Es una perspectiva deprimente, que a muchos les resulta difícil aceptar. ¿Por qué no hay nadie entre la élite en el poder que, ante un presidente que está llevando su país a la ruina y los graves perjuicios que les está causando la guerra a ellos mismos, presione por la destitución de Putin?
¿Dónde están los valientes demócratas o funcionarios que, por el bien de su clase y de su país, se las ingenien para expulsar al presidente? Esas preguntas, a las que se suele dar voz en Occidente, son más un lamento que un aliciente para el análisis. Pero la respuesta está ahí, al alcance de la mano.
Durante años, los críticos dentro y fuera de Rusia han recurrido sobre todo a un tema para impulsar la oposición contra Putin: la corrupción. Por un tiempo ese enfoque logró algunos avances, sobre todo en manos de Navalny, cuyos videos, muy bien producidos, en los que documentaba la corrupción de la élite dirigente —incluido Putin—, parecieron hacer mella en la popularidad del presidente.
Sin embargo, la corrupción es el pegamento que mantiene unido el sistema, no el catalizador para derribarlo. Al sustentar su poder en el latrocinio de sus subordinados, Putin no estaba tratando de asegurar la comodidad y el bienestar de estos, precisamente. Es más probable que quisiera atar a la clase dirigente a un sistema conspiratorio de responsabilidad compartida, y garantizar así su solidaridad absoluta. En estas condiciones de complicidad, nadie podría dar el paso y desafiar al presidente.
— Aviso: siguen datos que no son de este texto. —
(** ** [commitIndex] *)

Lemma commitIndexFrom_spec (commitID : string) (cs : list Commit) :
  forall i, 0 <= i ->
    let r := commitIndexFrom i cs commitID in
    (r = -1 /\ forall c, In c cs -> SHA c <> commitID)
    \/ (i <= r < i + len cs
        /\ SHA (nth (Z.to_nat (r - i)) cs (mkCommit EmptyString)) = commitID
        /\ forall k, (k < Z.to_nat (r - i))%nat ->
             SHA (nth k cs (mkCommit EmptyString)) <> commitID).
Proof.
  induction cs as [|c cs IH]; intros i Hi; simpl.
  - left. split; [reflexivity | intros c []].
  - destruct (String.eqb_spec (SHA c) commitID) as [E | E].
    + right. replace (Z.to_nat (i - i)) with 0%nat by lia.
      unfold len. simpl length. repeat split; try lia; assumption.
    + destruct (IH (i + 1) ltac:(lia)) as [(Hr & Hnone) | (Hr & Hsha & Hbefore)].
      * left. split; [assumption|]. intros c' [<- | Hin]; auto.
      * right. unfold len in *. simpl length.
        replace (Z.to_nat (commitIndexFrom (i + 1) cs commitID - i))
          with (S (Z.to_nat (commitIndexFrom (i + 1) cs commitID - (i + 1)))) by lia.
        repeat split; try lia; [assumption|].
        intros [|k] Hk; simpl; [assumption | apply Hbefore; lia].
Qed.

(** [commitIndex] returns [-1] exactly when no commit has the SHA;
    otherwise it returns an index inside the slice, that of the first
    commit with the SHA. *)
Theorem commitIndex_first (cs : list Commit) (commitID : string) :
  let r := commitIndex cs commitID in
  (r = -1 <-> forall c, In c cs -> SHA c <> commitID)
  /\ (r <> -1 ->
      0 <= r < len cs
      /\ SHA (index (mkCommit EmptyString) cs r) = commitID
      /\ forall k, 0 <= k < r -> SHA (index (mkCommit EmptyString) cs k) <> commitID).
Proof.
  intro r. unfold r, commitIndex.
  destruct (commitIndexFrom_spec commitID cs 0 ltac:(lia))
    as [(Hr & Hnone) | (Hr & Hsha & Hbefore)]; cbv zeta in *.
  - split; [tauto | congruence].
  - rewrite Z.sub_0_r in *. split.
    + split; [lia|]. intro Hnone. exfalso.
      apply (Hnone (nth (Z.to_nat (commitIndexFrom 0 cs commitID)) cs (mkCommit EmptyString)));
        [|assumption].
      apply nth_In. unfold len in Hr. lia.
    + intros _. unfold index. repeat split; try lia; [assumption|].
      intros k Hk. apply Hbefore. lia.
Qed.

(** ** [Swap] *)

Lemma assign_length (s : list Display.timelineItem) :
  forall i v, length (ByCreatedAtID.assign s i v) = length s.
Proof.
  induction s as [|x s IH]; intros [|i] v; simpl; try reflexivity.
  now rewrite IH.
Qed.

Lemma assign_nth_error (s : list Display.timelineItem) :
  forall i v n,
    nth_error (ByCreatedAtID.assign s i v) n
    = if (n =? i)%nat && (i <? length s)%nat then Some v else nth_error s n.
Proof.
  induction s as [|x s IH]; intros i v n.
  - simpl. replace (i <? 0)%nat with false by (symmetry; apply Nat.ltb_ge; lia).
    now rewrite andb_false_r.
  - destruct i as [|i], n as [|n]; simpl; try reflexivity.
    rewrite IH. reflexivity.
Qed.

Lemma item_nth_error (s : list Display.timelineItem) (i : Z) (x : Display.timelineItem) :
  ByCreatedAtID.item s i = Display.Returns x
  <-> 0 <= i < len s /\ nth_error s (Z.to_nat i) = Some x.
Proof.
  unfold ByCreatedAtID.item, index, len.
  destruct (Z.leb_spec 0 i) as [L1 | L1];
    destruct (Z.ltb_spec i (Z.of_nat (length s))) as [L2 | L2]; simpl;
    try (split; [discriminate | lia]).
  split.
  - intro H. injection H as <-. split; [lia|].
    apply nth_error_nth'. lia.
  - intros (_ & H). f_equal. now apply nth_error_nth.
Qed.

Lemma item_ext (s s' : list Display.timelineItem) (i : Z) :
  length s' = length s ->
  nth_error s' (Z.to_nat i) = nth_error s (Z.to_nat i) ->
  ByCreatedAtID.item s' i = ByCreatedAtID.item s i.
Proof.
  intros Hlen Hnth. unfold ByCreatedAtID.item, index, len. rewrite Hlen.
  destruct ((0 <=? i) && (i <? Z.of_nat (length s))) eqn:E; [|reflexivity].
  f_equal. apply andb_true_iff in E. destruct E as (E1 & E2).
  apply Z.leb_le in E1. apply Z.ltb_lt in E2.
  destruct (nth_error s (Z.to_nat i)) as [x|] eqn:Ex.
  - rewrite (nth_error_nth _ _ _ Ex). now apply nth_error_nth.
  - apply nth_error_None in Ex. lia.
Qed.

(** [Swap] on two indices inside the slice exchanges the two items and
    nothing else: the slice keeps its length and its items (it is a
    permutation of the slice before), and a second [Swap] of the same
    indices restores it; with an index outside the slice it panics. *)
Theorem Swap_exchanges (s : list Display.timelineItem) (i j : Z) :
  (0 <= i < ByCreatedAtID.Len s -> 0 <= j < ByCreatedAtID.Len s ->
   exists s',
     ByCreatedAtID.Swap s i j = Display.Returns s'
     /\ ByCreatedAtID.Len s' = ByCreatedAtID.Len s
     /\ Permutation s s'
     /\ ByCreatedAtID.item s' i = ByCreatedAtID.item s j
     /\ ByCreatedAtID.item s' j = ByCreatedAtID.item s i
     /\ (forall k, k <> i -> k <> j -> ByCreatedAtID.item s' k = ByCreatedAtID.item s k)
     /\ ByCreatedAtID.Swap s' i j = Display.Returns s)
  /\ (~ (0 <= i < ByCreatedAtID.Len s /\ 0 <= j < ByCreatedAtID.Len s) ->
      ByCreatedAtID.Swap s i j = Display.Panics "runtime error: index out of range").
Proof.
  unfold ByCreatedAtID.Len. split.
  - intros Hi Hj.
    destruct (nth_error s (Z.to_nat i)) as [si|] eqn:Esi;
      [|apply nth_error_None in Esi; unfold len in Hi; lia].
    destruct (nth_error s (Z.to_nat j)) as [sj|] eqn:Esj;
      [|apply nth_error_None in Esj; unfold len in Hj; lia].
    pose proof (proj2 (item_nth_error s i si) (conj Hi Esi)) as Ii.
    pose proof (proj2 (item_nth_error s j sj) (conj Hj Esj)) as Ij.
    set (s' := ByCreatedAtID.assign (ByCreatedAtID.assign s (Z.to_nat i) sj) (Z.to_nat j) si).
    assert (Hlen : length s' = length s)
      by (unfold s'; now rewrite !assign_length).
    assert (Hnth : forall n, nth_error s' n
                   = if (n =? Z.to_nat j)%nat then Some si
                     else if (n =? Z.to_nat i)%nat then Some sj
                     else nth_error s n).
    { intro n. unfold s'. rewrite !assign_nth_error, assign_length.
      replace (Z.to_nat j <? length s)%nat with true
        by (symmetry; apply Nat.ltb_lt; unfold len in Hj; lia).
      replace (Z.to_nat i <? length s)%nat with true
        by (symmetry; apply Nat.ltb_lt; unfold len in Hi; lia).
      now rewrite !andb_true_r. }
    exists s'. split; [|split; [|split; [|split; [|split; [|split]]]]].
    + unfold ByCreatedAtID.Swap. rewrite Ii, Ij. reflexivity.
    + unfold len. now rewrite Hlen.
    + apply Permutation_nth_error. split; [now rewrite Hlen|].
      exists (fun n => if (n =? Z.to_nat j)%nat then Z.to_nat i
                       else if (n =? Z.to_nat i)%nat then Z.to_nat j else n).
      split.
      * intros x y.
        destruct (Nat.eqb_spec x (Z.to_nat j)), (Nat.eqb_spec y (Z.to_nat j)),
                 (Nat.eqb_spec x (Z.to_nat i)), (Nat.eqb_spec y (Z.to_nat i)); lia.
      * intro n. rewrite Hnth.
        destruct (Nat.eqb_spec n (Z.to_nat j)); [now rewrite Esi|].
        destruct (Nat.eqb_spec n (Z.to_nat i)); [now rewrite Esj | reflexivity].
    + rewrite Ij. apply item_nth_error. split; [unfold len; rewrite Hlen; exact Hi|].
      rewrite Hnth. destruct (Nat.eqb_spec (Z.to_nat i) (Z.to_nat j)) as [E | E].
      * rewrite E in Esi. congruence.
      * now rewrite Nat.eqb_refl.
    + rewrite Ii. apply item_nth_error. split; [unfold len; rewrite Hlen; exact Hj|].
      rewrite Hnth. now rewrite Nat.eqb_refl.
    + intros k Hki Hkj.
      destruct (Z_lt_ge_dec k 0) as [Hneg | Hpos].
      * unfold ByCreatedAtID.item.
        destruct (Z.leb_spec 0 k); [lia | reflexivity].
      * apply item_ext; [assumption|]. rewrite Hnth.
        destruct (Nat.eqb_spec (Z.to_nat k) (Z.to_nat j)); [lia|].
        destruct (Nat.eqb_spec (Z.to_nat k) (Z.to_nat i)); [lia | reflexivity].
    + assert (Ii' : ByCreatedAtID.item s' i = Display.Returns sj).
      { apply item_nth_error. split; [unfold len; rewrite Hlen; exact Hi|].
        rewrite Hnth. destruct (Nat.eqb_spec (Z.to_nat i) (Z.to_nat j)) as [E | E].
        - rewrite E in Esi. congruence.
        - now rewrite Nat.eqb_refl. }
      assert (Ij' : ByCreatedAtID.item s' j = Display.Returns si).
      { apply item_nth_error. split; [unfold len; rewrite Hlen; exact Hj|].
        rewrite Hnth. now rewrite Nat.eqb_refl. }
      unfold ByCreatedAtID.Swap. rewrite Ii', Ij'. simpl. f_equal.
      apply nth_error_ext. intro n.
      rewrite !assign_nth_error, assign_length, Hlen, Hnth.
      replace (Z.to_nat j <? length s)%nat with true
        by (symmetry; apply Nat.ltb_lt; unfold len in Hj; lia).
      replace (Z.to_nat i <? length s)%nat with true
        by (symmetry; apply Nat.ltb_lt; unfold len in Hi; lia).
      rewrite !andb_true_r.
      destruct (Nat.eqb_spec n (Z.to_nat j)) as [-> | E]; [now rewrite Esj|].
      destruct (Nat.eqb_spec n (Z.to_nat i)) as [-> | E']; [now rewrite Esi | reflexivity].
  - intro Hout. unfold ByCreatedAtID.Swap, ByCreatedAtID.item.
    destruct (Z.leb_spec 0 j); destruct (Z.ltb_spec j (len s)); simpl; try reflexivity.
    destruct (Z.leb_spec 0 i); destruct (Z.ltb_spec i (len s)); simpl; try reflexivity.
    lia.
Qed.

(** ** [stripPrefix] *)

Lemma string_length_app (a b : string) :
  String.length (a ++ b) = (String.length a + String.length b)%nat.
Proof. induction a as [|c a IH]; simpl; [reflexivity | now rewrite IH]. Qed.

Lemma substring_whole (s : string) : substring 0 (String.length s) s = s.
Proof. induction s as [|c s IH]; simpl; [reflexivity | now rewrite IH]. Qed.

Lemma substring_after (pre rest : string) (m : nat) :
  substring (String.length pre) m (pre ++ rest) = substring 0 m rest.
Proof. induction pre as [|c pre IH]; simpl; [reflexivity | apply IH]. Qed.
Para ser estrictos, no es del todo correcto llamar corrupción a dicho sistema. La corrupción conlleva una desviación de la norma, mientras que en la Rusia de Putin la norma es precisamente que los funcionarios vivan de un dinero de origen dudoso. Si se siguiera la ley al pie de la letra, casi todos los ministros o gobernadores rusos podrían acabar en la cárcel. Sin embargo, en la práctica, Putin siempre ha aplicado la ley a discreción. Cada vez que uno de sus subordinados influyentes era acusado de corrupción, lo que ante todo se preguntaba la gente era cuál sería el motivo político oculto por el que lo habían detenido.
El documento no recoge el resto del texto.